— Required work —
Among the lines below, keep only those from the one containing "prio : H → A → Z;" through the one containing "push_law h a", and reproduce them exactly.

BEGIN Supplied records

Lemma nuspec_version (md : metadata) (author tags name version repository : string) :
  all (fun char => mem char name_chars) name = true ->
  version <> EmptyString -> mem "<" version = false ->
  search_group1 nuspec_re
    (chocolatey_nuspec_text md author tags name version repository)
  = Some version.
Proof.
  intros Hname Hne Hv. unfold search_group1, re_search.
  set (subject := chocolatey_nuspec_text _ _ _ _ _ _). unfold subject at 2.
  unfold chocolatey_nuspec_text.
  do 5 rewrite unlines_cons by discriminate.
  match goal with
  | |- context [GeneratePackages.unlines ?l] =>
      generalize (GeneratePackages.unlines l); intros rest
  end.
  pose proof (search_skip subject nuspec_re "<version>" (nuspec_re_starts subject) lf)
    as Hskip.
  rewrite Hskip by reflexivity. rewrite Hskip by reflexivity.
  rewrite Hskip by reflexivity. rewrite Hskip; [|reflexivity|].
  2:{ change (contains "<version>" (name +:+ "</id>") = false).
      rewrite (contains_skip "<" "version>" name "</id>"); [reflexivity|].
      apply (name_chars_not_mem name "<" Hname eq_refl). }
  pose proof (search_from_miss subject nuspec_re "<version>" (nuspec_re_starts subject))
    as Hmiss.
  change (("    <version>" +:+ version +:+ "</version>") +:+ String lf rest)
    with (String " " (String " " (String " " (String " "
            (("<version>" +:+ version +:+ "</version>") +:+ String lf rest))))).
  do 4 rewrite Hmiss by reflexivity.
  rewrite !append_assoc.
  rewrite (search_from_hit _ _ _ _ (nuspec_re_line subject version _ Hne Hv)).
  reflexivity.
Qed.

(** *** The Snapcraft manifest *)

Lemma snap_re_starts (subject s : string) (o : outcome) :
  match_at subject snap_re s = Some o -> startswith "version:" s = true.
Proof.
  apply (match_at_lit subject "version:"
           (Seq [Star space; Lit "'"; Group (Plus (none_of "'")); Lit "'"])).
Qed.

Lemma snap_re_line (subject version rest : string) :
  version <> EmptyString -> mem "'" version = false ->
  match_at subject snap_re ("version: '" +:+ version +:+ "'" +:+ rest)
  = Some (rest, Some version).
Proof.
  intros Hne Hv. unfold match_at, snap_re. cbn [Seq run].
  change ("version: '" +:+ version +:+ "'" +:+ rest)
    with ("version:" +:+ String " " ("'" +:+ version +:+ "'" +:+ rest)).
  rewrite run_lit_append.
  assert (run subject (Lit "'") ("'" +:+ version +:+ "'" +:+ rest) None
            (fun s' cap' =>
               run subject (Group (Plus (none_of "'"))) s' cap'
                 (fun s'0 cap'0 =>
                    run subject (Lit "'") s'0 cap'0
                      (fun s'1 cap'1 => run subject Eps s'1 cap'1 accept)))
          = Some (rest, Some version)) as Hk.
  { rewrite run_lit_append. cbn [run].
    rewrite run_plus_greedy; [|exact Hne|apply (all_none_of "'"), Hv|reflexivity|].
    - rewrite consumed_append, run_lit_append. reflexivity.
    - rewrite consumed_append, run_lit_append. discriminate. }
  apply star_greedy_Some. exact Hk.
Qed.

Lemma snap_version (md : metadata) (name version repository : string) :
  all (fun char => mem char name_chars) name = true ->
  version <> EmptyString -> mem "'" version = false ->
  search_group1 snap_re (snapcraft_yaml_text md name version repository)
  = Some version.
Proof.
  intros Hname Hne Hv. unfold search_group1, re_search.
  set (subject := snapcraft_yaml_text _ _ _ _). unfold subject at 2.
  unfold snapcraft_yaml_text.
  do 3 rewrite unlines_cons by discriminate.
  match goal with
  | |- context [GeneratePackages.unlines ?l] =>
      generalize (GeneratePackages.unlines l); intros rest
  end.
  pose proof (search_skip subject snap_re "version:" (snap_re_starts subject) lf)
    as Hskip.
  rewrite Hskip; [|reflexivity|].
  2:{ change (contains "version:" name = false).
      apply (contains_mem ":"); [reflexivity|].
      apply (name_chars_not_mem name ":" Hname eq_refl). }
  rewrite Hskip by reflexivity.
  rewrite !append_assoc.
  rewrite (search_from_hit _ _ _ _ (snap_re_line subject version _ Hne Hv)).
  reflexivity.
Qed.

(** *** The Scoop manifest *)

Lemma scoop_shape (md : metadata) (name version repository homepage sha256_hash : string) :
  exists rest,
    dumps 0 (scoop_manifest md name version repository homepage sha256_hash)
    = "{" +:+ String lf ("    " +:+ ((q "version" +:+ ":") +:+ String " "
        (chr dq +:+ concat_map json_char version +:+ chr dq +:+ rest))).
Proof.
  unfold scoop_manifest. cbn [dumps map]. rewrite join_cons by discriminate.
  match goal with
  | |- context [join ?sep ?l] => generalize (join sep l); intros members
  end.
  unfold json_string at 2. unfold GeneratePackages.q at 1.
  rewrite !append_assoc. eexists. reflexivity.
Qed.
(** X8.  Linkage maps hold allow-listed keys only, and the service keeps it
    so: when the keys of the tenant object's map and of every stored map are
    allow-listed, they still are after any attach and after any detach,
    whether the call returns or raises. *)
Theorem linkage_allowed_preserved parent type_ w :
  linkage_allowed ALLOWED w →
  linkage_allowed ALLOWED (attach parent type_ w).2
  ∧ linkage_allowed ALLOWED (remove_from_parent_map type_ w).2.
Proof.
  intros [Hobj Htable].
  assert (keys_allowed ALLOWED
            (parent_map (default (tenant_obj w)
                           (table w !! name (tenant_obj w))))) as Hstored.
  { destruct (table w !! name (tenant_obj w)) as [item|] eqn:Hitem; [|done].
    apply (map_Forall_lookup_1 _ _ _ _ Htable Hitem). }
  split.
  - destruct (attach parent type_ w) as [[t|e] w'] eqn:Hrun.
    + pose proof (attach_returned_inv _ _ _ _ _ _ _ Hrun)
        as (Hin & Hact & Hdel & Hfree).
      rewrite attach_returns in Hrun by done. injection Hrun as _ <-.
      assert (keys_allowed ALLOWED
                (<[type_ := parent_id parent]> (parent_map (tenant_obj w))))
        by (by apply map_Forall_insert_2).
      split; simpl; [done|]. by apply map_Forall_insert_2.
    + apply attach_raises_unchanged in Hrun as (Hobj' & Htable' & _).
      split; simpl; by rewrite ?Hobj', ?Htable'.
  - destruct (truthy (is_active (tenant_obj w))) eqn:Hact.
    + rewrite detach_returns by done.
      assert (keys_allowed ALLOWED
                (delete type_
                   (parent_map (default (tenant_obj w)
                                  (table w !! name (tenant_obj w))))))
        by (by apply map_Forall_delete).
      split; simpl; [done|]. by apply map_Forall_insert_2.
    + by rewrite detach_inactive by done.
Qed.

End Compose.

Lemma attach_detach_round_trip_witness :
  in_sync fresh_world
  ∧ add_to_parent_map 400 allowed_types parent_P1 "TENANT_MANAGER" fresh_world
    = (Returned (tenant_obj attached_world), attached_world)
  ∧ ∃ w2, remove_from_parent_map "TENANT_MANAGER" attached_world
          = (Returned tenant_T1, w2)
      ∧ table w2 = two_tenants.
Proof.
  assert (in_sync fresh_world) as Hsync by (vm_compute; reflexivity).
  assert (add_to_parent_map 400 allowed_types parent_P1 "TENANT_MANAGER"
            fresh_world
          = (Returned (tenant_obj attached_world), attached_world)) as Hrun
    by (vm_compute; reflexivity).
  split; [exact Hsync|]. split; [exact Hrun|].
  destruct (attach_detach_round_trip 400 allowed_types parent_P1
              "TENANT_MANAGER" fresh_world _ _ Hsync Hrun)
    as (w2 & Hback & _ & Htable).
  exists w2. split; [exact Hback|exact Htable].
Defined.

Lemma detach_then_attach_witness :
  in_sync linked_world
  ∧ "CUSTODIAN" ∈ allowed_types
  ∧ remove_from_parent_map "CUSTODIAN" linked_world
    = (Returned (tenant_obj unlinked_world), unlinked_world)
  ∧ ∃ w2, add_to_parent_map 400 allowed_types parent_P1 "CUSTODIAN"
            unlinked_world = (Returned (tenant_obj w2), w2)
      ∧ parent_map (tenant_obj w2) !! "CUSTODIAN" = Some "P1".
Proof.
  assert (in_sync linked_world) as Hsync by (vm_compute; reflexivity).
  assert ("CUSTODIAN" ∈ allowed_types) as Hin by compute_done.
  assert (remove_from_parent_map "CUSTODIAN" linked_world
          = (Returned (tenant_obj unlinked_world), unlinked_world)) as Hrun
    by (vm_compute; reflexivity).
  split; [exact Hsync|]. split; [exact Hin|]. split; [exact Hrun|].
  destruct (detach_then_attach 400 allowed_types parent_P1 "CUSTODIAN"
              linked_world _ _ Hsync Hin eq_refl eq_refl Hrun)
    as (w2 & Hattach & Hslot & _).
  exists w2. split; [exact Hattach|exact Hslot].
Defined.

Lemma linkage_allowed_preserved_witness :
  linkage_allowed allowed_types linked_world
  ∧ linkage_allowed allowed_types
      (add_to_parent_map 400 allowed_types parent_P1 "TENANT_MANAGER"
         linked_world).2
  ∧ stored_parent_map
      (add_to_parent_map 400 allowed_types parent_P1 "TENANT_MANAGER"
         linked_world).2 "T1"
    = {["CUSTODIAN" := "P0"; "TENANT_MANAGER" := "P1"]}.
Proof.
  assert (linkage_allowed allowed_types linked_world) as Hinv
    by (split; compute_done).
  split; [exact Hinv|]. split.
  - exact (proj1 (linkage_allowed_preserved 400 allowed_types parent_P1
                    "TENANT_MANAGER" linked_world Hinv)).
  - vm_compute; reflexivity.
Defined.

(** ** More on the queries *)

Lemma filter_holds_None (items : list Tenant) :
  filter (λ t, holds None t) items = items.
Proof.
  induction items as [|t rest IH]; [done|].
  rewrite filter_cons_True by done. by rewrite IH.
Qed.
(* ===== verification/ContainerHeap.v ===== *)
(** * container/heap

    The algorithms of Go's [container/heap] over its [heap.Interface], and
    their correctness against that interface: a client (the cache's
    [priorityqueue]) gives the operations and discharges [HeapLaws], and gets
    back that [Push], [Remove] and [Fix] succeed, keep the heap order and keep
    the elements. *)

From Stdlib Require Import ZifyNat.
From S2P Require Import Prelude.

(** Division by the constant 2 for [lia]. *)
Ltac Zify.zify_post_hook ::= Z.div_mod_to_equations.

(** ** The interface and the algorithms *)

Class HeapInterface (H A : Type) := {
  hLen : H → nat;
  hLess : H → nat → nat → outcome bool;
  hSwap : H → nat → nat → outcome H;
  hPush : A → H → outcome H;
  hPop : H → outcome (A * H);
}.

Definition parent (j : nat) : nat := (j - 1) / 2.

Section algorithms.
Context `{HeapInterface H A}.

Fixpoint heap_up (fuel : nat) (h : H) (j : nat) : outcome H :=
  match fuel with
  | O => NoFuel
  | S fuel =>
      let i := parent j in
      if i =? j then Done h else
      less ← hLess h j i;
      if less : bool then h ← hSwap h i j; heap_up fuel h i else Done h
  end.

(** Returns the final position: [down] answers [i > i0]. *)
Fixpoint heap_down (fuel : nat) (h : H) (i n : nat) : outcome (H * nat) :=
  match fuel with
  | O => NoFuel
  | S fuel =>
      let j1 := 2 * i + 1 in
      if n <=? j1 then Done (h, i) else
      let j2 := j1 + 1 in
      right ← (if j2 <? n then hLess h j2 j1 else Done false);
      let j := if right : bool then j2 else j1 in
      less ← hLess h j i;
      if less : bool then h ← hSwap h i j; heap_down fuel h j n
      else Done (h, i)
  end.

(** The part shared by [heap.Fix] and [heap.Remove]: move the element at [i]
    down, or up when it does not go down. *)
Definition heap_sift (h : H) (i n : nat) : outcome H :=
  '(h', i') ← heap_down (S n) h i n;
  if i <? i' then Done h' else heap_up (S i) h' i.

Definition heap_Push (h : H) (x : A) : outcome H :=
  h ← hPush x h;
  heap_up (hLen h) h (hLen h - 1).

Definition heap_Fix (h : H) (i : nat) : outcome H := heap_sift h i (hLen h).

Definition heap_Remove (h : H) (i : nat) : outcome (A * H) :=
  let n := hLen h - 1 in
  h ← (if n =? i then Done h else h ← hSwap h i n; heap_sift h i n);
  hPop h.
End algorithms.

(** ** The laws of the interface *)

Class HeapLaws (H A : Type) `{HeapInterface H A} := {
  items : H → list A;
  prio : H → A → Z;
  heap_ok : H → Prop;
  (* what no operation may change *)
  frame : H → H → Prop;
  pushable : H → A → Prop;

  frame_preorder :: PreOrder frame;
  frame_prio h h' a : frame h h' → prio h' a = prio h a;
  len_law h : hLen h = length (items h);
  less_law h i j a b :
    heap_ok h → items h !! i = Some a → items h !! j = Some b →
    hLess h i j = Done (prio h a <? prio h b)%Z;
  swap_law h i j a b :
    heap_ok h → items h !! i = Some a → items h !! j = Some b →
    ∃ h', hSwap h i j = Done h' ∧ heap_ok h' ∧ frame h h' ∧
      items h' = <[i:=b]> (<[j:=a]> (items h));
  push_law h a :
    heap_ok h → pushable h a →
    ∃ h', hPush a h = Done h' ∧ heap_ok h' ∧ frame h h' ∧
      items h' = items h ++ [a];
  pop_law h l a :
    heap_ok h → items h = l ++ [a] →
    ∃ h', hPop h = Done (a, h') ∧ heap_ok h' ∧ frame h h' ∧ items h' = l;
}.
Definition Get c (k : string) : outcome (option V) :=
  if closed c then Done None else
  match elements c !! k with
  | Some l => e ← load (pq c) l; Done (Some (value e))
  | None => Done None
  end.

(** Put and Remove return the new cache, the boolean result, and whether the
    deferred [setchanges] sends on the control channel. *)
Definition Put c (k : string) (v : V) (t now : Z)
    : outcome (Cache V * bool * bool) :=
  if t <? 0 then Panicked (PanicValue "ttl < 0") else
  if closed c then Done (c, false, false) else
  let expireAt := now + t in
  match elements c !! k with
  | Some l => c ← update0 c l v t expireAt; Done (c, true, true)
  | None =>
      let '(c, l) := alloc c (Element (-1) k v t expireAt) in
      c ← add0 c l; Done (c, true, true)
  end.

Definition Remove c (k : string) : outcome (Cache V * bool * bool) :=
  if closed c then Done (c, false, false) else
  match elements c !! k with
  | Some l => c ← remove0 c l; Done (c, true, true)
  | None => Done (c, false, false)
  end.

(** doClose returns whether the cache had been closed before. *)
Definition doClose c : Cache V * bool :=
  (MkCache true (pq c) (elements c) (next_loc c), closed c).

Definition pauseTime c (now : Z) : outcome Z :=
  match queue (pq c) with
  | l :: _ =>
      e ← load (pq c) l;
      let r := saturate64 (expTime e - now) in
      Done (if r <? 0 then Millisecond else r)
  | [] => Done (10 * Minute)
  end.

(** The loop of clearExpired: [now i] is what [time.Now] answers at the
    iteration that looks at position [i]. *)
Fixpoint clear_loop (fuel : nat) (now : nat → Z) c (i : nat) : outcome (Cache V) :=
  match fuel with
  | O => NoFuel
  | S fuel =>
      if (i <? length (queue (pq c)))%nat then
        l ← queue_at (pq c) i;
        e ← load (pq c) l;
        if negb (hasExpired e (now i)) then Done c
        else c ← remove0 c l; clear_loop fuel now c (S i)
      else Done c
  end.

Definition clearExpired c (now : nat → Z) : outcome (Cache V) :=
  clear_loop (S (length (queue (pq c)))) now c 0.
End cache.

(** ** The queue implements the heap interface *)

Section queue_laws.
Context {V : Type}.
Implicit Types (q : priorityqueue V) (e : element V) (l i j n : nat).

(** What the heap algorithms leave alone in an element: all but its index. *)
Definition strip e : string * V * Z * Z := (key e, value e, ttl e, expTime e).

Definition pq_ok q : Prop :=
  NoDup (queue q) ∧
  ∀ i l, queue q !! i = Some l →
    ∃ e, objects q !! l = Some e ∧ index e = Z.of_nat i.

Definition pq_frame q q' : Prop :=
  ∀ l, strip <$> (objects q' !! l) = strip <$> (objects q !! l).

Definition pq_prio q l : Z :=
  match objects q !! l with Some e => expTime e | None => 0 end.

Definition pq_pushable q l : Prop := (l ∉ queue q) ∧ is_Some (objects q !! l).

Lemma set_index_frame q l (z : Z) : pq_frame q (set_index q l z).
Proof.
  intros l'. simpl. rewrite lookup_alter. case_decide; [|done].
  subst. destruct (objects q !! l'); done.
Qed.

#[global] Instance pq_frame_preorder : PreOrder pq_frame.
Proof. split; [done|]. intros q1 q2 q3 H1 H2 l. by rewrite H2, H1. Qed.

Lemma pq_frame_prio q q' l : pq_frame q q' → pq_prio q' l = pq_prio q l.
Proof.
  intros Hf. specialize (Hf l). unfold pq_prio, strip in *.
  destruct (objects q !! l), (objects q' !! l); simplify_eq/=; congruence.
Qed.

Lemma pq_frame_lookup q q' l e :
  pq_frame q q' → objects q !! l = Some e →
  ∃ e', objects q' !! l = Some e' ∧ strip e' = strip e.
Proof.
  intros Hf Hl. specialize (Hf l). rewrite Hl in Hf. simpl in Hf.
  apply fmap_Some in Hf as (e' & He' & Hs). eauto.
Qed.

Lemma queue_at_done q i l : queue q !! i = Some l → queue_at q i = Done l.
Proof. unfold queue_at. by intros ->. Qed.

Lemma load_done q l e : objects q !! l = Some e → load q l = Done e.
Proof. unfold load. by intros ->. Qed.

END Supplied records

— Exercise solution —
  prio : H → A → Z;
  heap_ok : H → Prop;
  (* what no operation may change *)
  frame : H → H → Prop;
  pushable : H → A → Prop;

  frame_preorder :: PreOrder frame;
  frame_prio h h' a : frame h h' → prio h' a = prio h a;
  len_law h : hLen h = length (items h);
  less_law h i j a b :
    heap_ok h → items h !! i = Some a → items h !! j = Some b →
    hLess h i j = Done (prio h a <? prio h b)%Z;
  swap_law h i j a b :
    heap_ok h → items h !! i = Some a → items h !! j = Some b →
    ∃ h', hSwap h i j = Done h' ∧ heap_ok h' ∧ frame h h' ∧
      items h' = <[i:=b]> (<[j:=a]> (items h));
  push_law h a :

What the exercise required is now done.